Classical models of Systemics are intended to represent comprehensive
aspects of phenomena and processes. They consider the phenomena in their
temporal and spatial completeness. In these cases, possible
incompleteness in the modelling is assumed to have a provisional or
practical nature, which is still under study, and because there is no
theoretical reason why the modelling cannot be complete. In principle,
this is a matter of non-complex phenomena, to be considered using the
concepts of the First Systemics.
When dealing with emergence, there are phenomena which must be modelled
by systems having multiple models, depending on the aspects being taken
into consideration. Here, incompleteness in the modelling is intrinsic,
theoretically relating changes in properties, structures, and status of
system. Rather than consider the same system parametrically changing
over time, we consider sequences of systems coherently. We consider
contexts and processes for which modelling is incomplete, being related
to only some properties, as well as those for which such modelling is
theoretically incomplete-as in the case of processes of emergence and
for approaches considered by the Second Systemics. In this regard, we
consider here the generic concept of quasi explicating such
incompleteness. The concept of quasi is used in various disciplines
including quasi-crystals, quasi-particles, quasi-electric fields, and
quasi-periodicity.
In general, the concept of quasiness for systems concerns their
continuous structural changes which are always meta-stable, waiting for
events to collapse over other configurations and possible forms of
stability; whose equivalence depends on the type of phenomenon under
study.
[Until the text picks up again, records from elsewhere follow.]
Definition cpu_topology (conf : HypervisorConfig) : CpuTopology :=
  NewCpuTopology <| top_ThreadsPerCore := Some 1 |> <| top_CoresPerDie := Some (i32 (hc_DefaultMaxVCPUs conf)) |>
    <| top_DiesPerPackage := Some 1 |> <| top_Packages := Some 1 |>.

(** What follows the sizes of the memory and of the processor. *)
Definition create_rest (conf : HypervisorConfig) (id : string) : M cloudHypervisor unit :=
  _ ← on_vmconfig (fun v => v
        <| vm_Cpus := Some (NewCpusConfig (i32 (hc_NumVCPUs conf)) (i32 (hc_DefaultMaxVCPUs conf))) |>
        <| vm_Cmdline := Some (NewCmdLineConfig (kernelParamsToString (kernel_params conf))) |>
        <| vm_Rng := Some (NewRngConfig (hc_EntropySource conf)) |>);
  _ ← boot_image;
  _ ← on_vmconfig (fun v => v
        <| vm_Serial := Some (NewConsoleConfig (if hc_Debug conf then cctTTY else cctOFF)) |>
        <| vm_Console := Some (NewConsoleConfig cctOFF) |>
        <| vm_Cpus ::= fmap (fun k => k <| cpus_Topology := Some (cpu_topology conf) |>) |>);
  apiSocketPath ← apiSocketPath id;
  _ ← on_state (fun s => s <| st_apiSocket := apiSocketPath |>);
  _ ← modify (fun c => c <| c_APIClient := true |>);
  d ← on_error (createVirtiofsDaemon (PathJoin [GetSharePath id])) (modify (fun c => c <| c_virtiofsDaemon := None |>));
  _ ← modify (fun c => c <| c_virtiofsDaemon := d |>);
  when (0 <? hc_SGXEPCSize conf)
    (on_vmconfig (fun v => v <| vm_SgxEpc ::= fun l =>
       append_opt l ((NewSgxEpcConfig "kata-epc" (hc_SGXEPCSize conf)) <| sgx_Prefault := Some true |>) |>)).
(** Two executions. When the buffer pool is empty for the first send, the
    Setup Request does not reach the socket, and the first PDU on the wire
    is the response to a Subscription Request. When the peer sends a Reset
    Request instead of answering, the Pending Setup Procedure is cleared
    with the others and the next pass of the loop sends a second Setup
    Request, the first being unanswered and no timer having expired. *)
Lemma setup_request_neither_first_on_the_wire_nor_alone :
  (fun s => (map tx_outcome (tx s), on_wire s))
    <$> @run_events example_environment_no_buffer
          [thread_runs; bytes_arrive [Byte.x02]; thread_runs; thread_runs; thread_runs]
          (@init example_environment_no_buffer e2_agent_new).2
  = Some ([no_buffer; sctp_sent],
          [successful_outcome (ricsubscription_resp
             {| resp_ri_crequest_id := {| ric_requestor_id := 3; ric_instance_id := 1 |};
                resp_ra_nfunction_id := 147; ri_cactions_admitted := [1; 2] |})])
  ∧ (fun s => (emitted s, map tx_outcome (tx s), e2_established (e2ap_ s), clock (e2ap_ s)))
      <$> @run_events example_environment
            [thread_runs; bytes_arrive [Byte.x01]; thread_runs; thread_runs]
            (@init example_environment e2_agent_new).2
    = Some ([init_msg (e2setup_request {| setup_transaction_id := 0 |});
             init_msg (e2setup_request {| setup_transaction_id := 1 |})],
            [sctp_sent; sctp_sent], false, 0).
Proof. split; vm_compute; reflexivity. Qed.

Lemma at_most_one_pending_setup_witness :
  (pending_setups
     (e2ap_ (default example_started (@thread_step example_environment example_started)))
   <= 1)%nat.
Proof.
  apply (@at_most_one_pending_setup example_environment).
  apply rtc_once. apply step_thread. reflexivity.
Defined.

(** An agent stopped while a Reset Request waits in its queue: [stop]
    returns, [running] is [false], and the transport endpoint is still
    open. *)
Lemma stop_leaves_the_transport_open :
  (fun s' => (running s', is_open (ric_socket s')))
    <$> @stop example_environment 2 (push (rx_task [Byte.x01]) example_established).2
  = Some (false, true).
Proof. vm_compute. reflexivity. Qed.

Lemma stop_is_idempotent_and_keeps_the_socket_witness :
  @stop example_environment 2 (set_thread thread_finished (set_running false example_started))
  = Some (set_thread thread_finished (set_running false example_started)).
Proof.
  apply (@stop_is_idempotent_and_keeps_the_socket example_environment 2 example_started).
  vm_compute. reflexivity.
Defined.

Lemma errors_stay_local_and_get_throws_witness :
  choice_details.get [choice_details.class_t "std::string"; choice_details.class_t "int"]
    (choice_details.class_t "std::string") {| choice_details.type_id := 1%Z; choice_details.buffer := "old" |}
  = inl "old"
  ∧ choice_details.get_if [choice_details.class_t "std::string"; choice_details.class_t "int"]
      (choice_details.class_t "int") {| choice_details.type_id := 1%Z; choice_details.buffer := "old" |}
    = None.
Proof.
  split.
  - apply (@errors_stay_local_and_get_throws example_environment send_reset_resp nulltype
             example_started
             [choice_details.class_t "std::string"; choice_details.class_t "int"]
             (choice_details.class_t "std::string")
             {| choice_details.type_id := 1%Z; choice_details.buffer := "old" |}).
    reflexivity.
  - apply (@errors_stay_local_and_get_throws example_environment send_reset_resp nulltype
             example_started
             [choice_details.class_t "std::string"; choice_details.class_t "int"]
             (choice_details.class_t "int")
             {| choice_details.type_id := 1%Z; choice_details.buffer := "old" |}).
    reflexivity.
Defined.

(** A Reset Request from receipt to reply: the request arrives at the
    established agent, the thread handles it, passes the head of the loop
    and runs the queued task; the Reset Response for transaction 5 is the
    one PDU sent after the Setup Request, and it reaches the socket. *)
Example reset_request_round_trip :
  let s1 := (push (rx_task [Byte.x01]) example_established).2 in
  let s2 := default s1 (@thread_step example_environment s1) in
  let s3 := default s2 (@thread_step example_environment s2) in
  let s4 := default s3 (@thread_step example_environment s3) in
  emitted s4
  = [init_msg (e2setup_request {| setup_transaction_id := 0 |});
     successful_outcome (reset_resp {| reset_resp_transaction_id := 5 |})]
  ∧ map tx_outcome (tx s4) = [sctp_sent; sctp_sent]
  ∧ ric_rece_task_queue s4 = []
  ∧ lifecycle s4 = Established.
Proof. vm_compute. repeat split. Qed.

Lemma undecodable_bytes_are_logged_and_dropped_witness :
  (@handle_e2_rx_msg example_environment [Byte.xff] example_established).1 = false
  ∧ e2ap_ (@handle_e2_rx_msg example_environment [Byte.xff] example_established).2
    = e2ap_ example_established.
Proof.
  pose proof (@undecodable_bytes_are_logged_and_dropped example_environment [Byte.xff]
                example_established eq_refl) as (Hret & _ & _ & He & _).
  split; [exact Hret|exact He].
Defined.

Lemma dispatch_routes_by_envelope_and_procedure_witness :
  same_but_log (@handle_e2_rx_msg example_environment [Byte.x01] example_established).2
    (handle_reset_request {| reset_transaction_id := 5 |} example_established).2
  ∧ same_but_log (@handle_e2_rx_msg example_environment [Byte.x04] example_established).2
      example_established.
Proof.
  split.
  - apply (@dispatch_routes_by_envelope_and_procedure example_environment [Byte.x01]
             (init_msg (reset_request {| reset_transaction_id := 5 |})) example_established).
    reflexivity.
  - apply (@dispatch_routes_by_envelope_and_procedure example_environment [Byte.x04]
             (init_msg ri_cctrl_request) example_established).
    reflexivity.
Defined.

(** [stop] does not return while the thread waits for a task that does
    not come. *)
Lemma stop_waits_for_a_task fuel : @stop example_environment fuel example_established = None.
Proof. destruct fuel; reflexivity. Qed.

Lemma queued_pdus_are_sent_in_order_witness :
  ric_rece_task_queue
    (queue_send_e2ap_pdu nulltype
       (queue_send_e2ap_pdu (init_msg ri_cctrl_request) example_established).2).2
  = [send_e2ap_pdu_task (init_msg ri_cctrl_request); send_e2ap_pdu_task nulltype].
Proof.
  apply (@queued_pdus_are_sent_in_order example_environment (init_msg ri_cctrl_request)
           nulltype example_established).
  reflexivity.
Defined.

Lemma run_loop_prints_sent_whatever_the_outcome_witness :
  last (logger (@run_thread_body example_environment example_started).2)
  = Some (stdout, "e2 setup request sent\n").
Proof.
  apply (@run_loop_prints_sent_whatever_the_outcome example_environment example_started).
  reflexivity.
Defined.
(** * PanStateMachine (pocs/state/machine.py): a shallow embedding

    The Python objects the machine works on (the state table, its transition
    dictionaries and their condition lists) live in an explicit heap, because
    [_load_transition] mutates them in place and the table keeps referring to
    them.  Exceptions are results; the logger, the file system, the YAML
    parser, the module resolver and the [transitions] package are external
    collaborators collected in one environment record. *)

From stdpp Require Import gmap strings list fin_maps.

Open Scope string_scope.

(** ** Python values, objects and exceptions *)

Definition loc := positive.

(** The scalars that occur in a state table are strings and [None]; lists
    and dictionaries are heap objects reached through references. *)
Inductive value :=
| VNone
| VStr (s : string)
| VRef (l : loc).

#[global] Instance value_eq_dec : EqDecision value.
Proof. solve_decision. Defined.

Inductive obj :=
| OList (xs : list value)
| ODict (d : gmap string value).

Abbreviation heap := (gmap loc obj).

Inductive exn :=
| AssertionError
| KeyError (key : string)
| TypeError
| AttributeError (name : string)
| UnboundLocalError (var : string)
| OSError
| ImportError
| YAMLError
| RuntimeError (msg : string)
| InvalidConfig (msg : string) (* error.InvalidConfig *)
| NotFound (msg : string) (* error.NotFound *)
| KeyboardInterrupt
| SystemExit.

#[global] Instance exn_eq_dec : EqDecision exn.
Proof. solve_decision. Defined.

(** [except Exception] catches every class but the ones deriving from
    [BaseException] only.  The two classes of the [error] module are
    ordinary exceptions. *)
Definition is_Exception (e : exn) : bool :=
  match e with
  | KeyboardInterrupt | SystemExit => false
  | _ => true
  end.

(** ** The logger

    A log line is kept as its level, its format string and the arguments
    that are formatted into it. *)
Inductive level := DEBUG | INFO | WARNING.

Inductive logarg :=
| AVal (v : value)
| AText (s : string)
| AModule (attributes : gmap string string)
| AExc (e : exn).

Record log_entry := Log { lvl : level; fmt : string; args : list logarg }.

(** ** State and error monad *)

Inductive res (S A : Type) :=
| Ok (a : A) (s : S)
| Raise (e : exn) (s : S).
Arguments Ok {S A} a s.
Arguments Raise {S A} e s.

Definition M (S A : Type) := S → res S A.

Definition ret {S A} (a : A) : M S A := fun s => Ok a s.

Definition bind {S A B} (m : M S A) (k : A → M S B) : M S B :=
  fun s => match m s with
           | Ok a s' => k a s'
           | Raise e s' => Raise e s'
           end.

Definition raise {S A} (e : exn) : M S A := fun s => Raise e s.
Definition get {S} : M S S := fun s => Ok s s.
Definition modify {S} (f : S → S) : M S unit := fun s => Ok tt (f s).

(** [try: body / except Exception as e: handler e] *)
Definition try_except {S A} (body : M S A) (handler : exn → M S A) : M S A :=
  fun s => match body s with
           | Ok a s' => Ok a s'
           | Raise e s' => if is_Exception e then handler e s' else Raise e s'
           end.

Notation "'let*' x ':=' m 'in' k" := (bind m (fun x => k))
  (at level 10, x pattern, m at level 100, k at level 200).
Notation "m '>>' k" := (bind m (fun _ => k))
  (at level 90, right associativity).

(** ** The world of the machine object

    [w_heap] holds the lists and dictionaries, [w_attrs] the attribute
    namespace of [self] (methods, event triggers installed by the
    [transitions] package, attributes added with [setattr]), [w_log] what
    was sent to [self.logger], oldest first. *)
Definition callable := string.

Record world := World {
  w_heap : gmap loc obj;
  w_attrs : gmap string callable;
  w_log : list log_entry
}.

Definition set_heap (h : gmap loc obj) (w : world) : world :=
  World h (w_attrs w) (w_log w).
Definition set_attr (k : string) (c : callable) (w : world) : world :=
  World (w_heap w) (<[k := c]> (w_attrs w)) (w_log w).
Definition log_to (e : log_entry) (w : world) : world :=
  World (w_heap w) (w_attrs w) (w_log w ++ [e]).

Definition logger (l : level) (f : string) (a : list logarg) : M world unit :=
  modify (log_to (Log l f a)).

(** A list display [[]] / a new object: the first unused location. *)
Definition alloc (o : obj) : M world loc :=
  fun w => let l := fresh (dom (w_heap w)) in
           Ok l (set_heap (<[l := o]> (w_heap w)) w).

(** [d.get(key, [])]: the default list is a new object of every call; it
    is allocated here only when it is used, the unused one being garbage. *)
Definition get_or_new_list (d : value) (key : string) : M world value :=
  let* w := get in
  match d with
  | VRef l =>
      match w_heap w !! l with
      | Some (ODict m) =>
          match m !! key with
          | Some v => ret v
          | None => let* n := alloc (OList []) in ret (VRef n)
          end
      | _ => raise (AttributeError "get")
      end
  | _ => raise (AttributeError "get")
  end.

(** [lst.insert(0, x)] *)
Definition list_insert0 (lst : value) (x : value) : M world unit :=
  let* w := get in
  match lst with
  | VRef l =>
      match w_heap w !! l with
      | Some (OList xs) => modify (set_heap (<[l := OList (x :: xs)]> (w_heap w)))
      | _ => raise (AttributeError "insert")
      end
  | _ => raise (AttributeError "insert")
  end.

(** [d[key] = x] *)
Definition setitem (d : value) (key : string) (x : value) : M world unit :=
  let* w := get in
  match d with
  | VRef l =>
      match w_heap w !! l with
      | Some (ODict m) => modify (set_heap (<[l := ODict (<[key := x]> m)]> (w_heap w)))
      | Some (OList _) => raise TypeError
      | None => raise TypeError
      end
  | _ => raise TypeError
  end.


(** [d[key]] *)
Definition getitem (d : value) (key : string) : M world value :=
  let* w := get in
  match d with
  | VRef l =>
      match w_heap w !! l with
      | Some (ODict m) =>
          match m !! key with
          | Some v => ret v
          | None => raise (KeyError key)
          end
      | _ => raise TypeError
      end
  | _ => raise TypeError
  end.

(** [d.get(key, default)] for a default that is not a new object *)
Definition dict_get (d : value) (key : string) (dflt : value) : M world value :=
  let* w := get in
  match d with
  | VRef l =>
      match w_heap w !! l with
      | Some (ODict m) => ret (default dflt (m !! key))
      | _ => raise (AttributeError "get")
      end
  | _ => raise (AttributeError "get")
  end.

Fixpoint chars (s : string) : list value :=
  match s with
  | EmptyString => []
  | String a s' => VStr (String a EmptyString) :: chars s'
  end.

(** What a [for] loop over the value visits.  A dictionary yields its keys;
    their order is the map's, not Python's insertion order. *)
Definition py_iter (v : value) : M world (list value) :=
  let* w := get in
  match v with
  | VNone => raise TypeError
  | VStr s => ret (chars s)
  | VRef l =>
      match w_heap w !! l with
      | Some (OList xs) => ret xs
      | Some (ODict m) => ret (VStr <$> (map_to_list m).*1)
      | None => raise TypeError
      end
  end.

(** [key in v] *)
Definition contains (key : string) (v : value) : M world bool :=
  let* w := get in
  match v with
  | VNone => raise TypeError
  | VStr s => ret (bool_decide (is_Some (String.index 0 key s)))
  | VRef l =>
      match w_heap w !! l with
      | Some (OList xs) => ret (bool_decide (VStr key ∈ xs))
      | Some (ODict m) => ret (bool_decide (is_Some (m !! key)))
      | None => raise TypeError
      end
  end.

(** Truth value of an object in a condition. *)
Definition truthy (v : value) : M world bool :=
  let* w := get in
  match v with
  | VNone => ret false
  | VStr s => ret (negb (String.eqb s ""))
  | VRef l =>
      match w_heap w !! l with
      | Some (OList xs) => ret (negb (bool_decide (xs = [])))
      | Some (ODict m) => ret (negb (bool_decide (m = ∅)))
      | None => ret true
      end
  end.

(** [v == s] for a string [s], and [v == n] for [n] a string or [None] *)
Definition py_eq_str (v : value) (s : string) : bool :=
  match v with
  | VStr s' => String.eqb s' s
  | _ => false
  end.

Definition py_eq_name (v : value) (n : option string) : bool :=
  match v, n with
  | VStr s', Some s => String.eqb s' s
  | VNone, None => true
  | _, _ => false
  end.

Definition tab : string := String (Ascii.ascii_of_nat 9) EmptyString.

(** ** The machine object and its collaborators *)

(** [self.state] belongs to the [transitions] package; the three underscore
    attributes and the table name are set by [__init__]. *)
Record machine := Machine {
  state : string;
  _next_state : option string;
  _is_running : bool;
  _state_machine_table : value;
  _state_table_name : value;
  m_world : world
}.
Interest in the concept of quasiness is not related to its
meaning of rough approximation, but because it indicates an
incompleteness which is structurally sufficient to accommodate processes
of emergence and sustain coherence or generate new, equivalent or
non-equivalent, levels.
The conference was devoted to identifying, discussing and understanding
possible interrelationships of theoretical disciplinary improvements,
recognised as having prospective fundamental roles for a new
Quasi-Systemics. The latter should be able to deal with problems related
to complexity in more general and realistic ways, when a system is not
always a system and not always the same system. In this context, the
inter-disciplinarity should consist, for instance, of a constructionist,
incomplete, non-ideological, multiple, contradiction-tolerant,
Systemics, always in progress, and in its turn, emergent.